Trials again delayed in the Alaska Court System over COVID-19 concerns
FAIRBANKS, Alaska (KTVF) - The Alaska Supreme Court has once again issued an order delaying jury trials in the state. According to the order, the level of cases in the state and the lack of widespread COVID-19 vaccines until March makes starting trials “unduly dangerous.”
The order suspends all criminal jury trials until at least March 15, 2021 -- almost a year since the last trials in the state were held. Misdemeanor trials were scheduled to resume in November and felony trials were set to resume in January. The order says the continuation of the suspension will be reviewed near the end of January. The order states that this time is not to be calculated when calculating time for trial under Criminal Rule 45.

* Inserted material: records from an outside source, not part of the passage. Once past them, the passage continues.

Lemma RecordFailure_run reason now w :
  ∃ w', RecordFailure mb.(mb_uidValidity) m.(rm_UID) reason now w = (Ok (failure_count mb m w + 1), w') ∧
    failure_count mb m w' = failure_count mb m w + 1 ∧ w_poll w' = w_poll w.
Proof.
  unfold RecordFailure. rewrite wrap_err_run. unfold stmt. rewrite Hff. cbn [fst snd].
  set (a := match db_failures (w_db w) !! _ with Some f => _ | None => 1 end).
  assert (a = failure_count mb m w + 1) as <-.
  { unfold a, failure_count. by destruct (db_failures (w_db w) !! _). }
  eexists. split; [reflexivity|]. split; [|done]. unfold failure_count. cbn. by rewrite lookup_insert_eq.
Qed.

Lemma process_failing w :
  let w' := (process (Ctl := repository_control) p mb m w).2 in
  failure_count mb m w' = failure_count mb m w + 1 ∧
  ps_mail (w_poll w') = ps_mail (w_poll w) ++
    (if p.(po_maxAttempts) <=? failure_count mb m w + 1 then [CmdSeen m.(rm_UID)] else []).
Proof.
  unfold process. rewrite recovering_world by done. unfold process_body.
  destruct (Hparse (w_tick w)) as [payload Hp].
  rewrite (bind_ok (attempt _) _ (Ok payload) _ (w_next w)) by (unfold attempt, parse_message, ask; by rewrite Hp).
  assert (∃ req w1, Translate payload "imap" (w_next w) = (Ok req, w1) ∧ w_poll w1 = w_poll w ∧ w_db w1 = w_db w)
    as (req & w1 & Ht & Hw1 & Hd1).
  { unfold Translate, parseReceivedAt, mbind, M_bind.
    destruct (ParseDate _) as [z|]; [destruct (unresolvedZone z)|]; by eexists _, _. }
  rewrite (bind_ok _ _ _ _ _ Ht). destruct (Hfail req w1) as (e & w2 & Hi & Hnp & Hnt & Hw2 & Hd2).
  rewrite (bind_ok (attempt _) _ (Err e) _ w2) by (unfold attempt; rewrite Hi; by destruct e).
  unfold handleIngestFailure. rewrite Hnt, (bind_ok time_Now _ _ _ _ eq_refl).
  destruct (RecordFailure_run (error_text e) (env_now (w_tick w2)) (w_next w2)) as (w3 & Hr & Hc & Hw3).
  assert (failure_count mb m (w_next w2) = failure_count mb m w) as Hc0.
  { unfold failure_count. cbn. by rewrite Hd2, Hd1. }
  rewrite Hc0 in Hr, Hc.
  rewrite (bind_ok (attempt _) _ (Ok (failure_count mb m w + 1)) _ w3) by (unfold attempt; cbn; by rewrite Hr).
  rewrite (proj2 (Z.ltb_lt _ _) Hmax). cbn [andb]. destruct (_ <=? _).
  - unfold log_err, attempt, mbind, M_bind, MarkSeen, command. rewrite Hsrv. cbn.
    split; [done|]. rewrite Hw3. cbn. by rewrite Hw2, Hw1.
  - cbn. split; [done|]. rewrite Hw3. cbn. by rewrite Hw2, Hw1, app_nil_r.
Qed.
End quarantine.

The order also suspends all grand jury proceedings until at least February 1, 2021. Grand Jury proceedings had resumed earlier this summer with increased COVID-19 safety measures in place. Civil jury trials have also been suspended until September 7, 2021 per the order.
Multiple defense attorneys have expressed concerns over the continued trial delays worrying that it could violate constitutional rights to a speedy trial. Chief Justice Joel Bolger previously told us in an interview that he would never issue an order that he felt violated someone’s constitutional rights.
The order did say that a judge may allow an in-person jury in exceptional circumstances. It also stated that a judge may approve a request for a jury trial to be conducted over videoconference if both parties agree.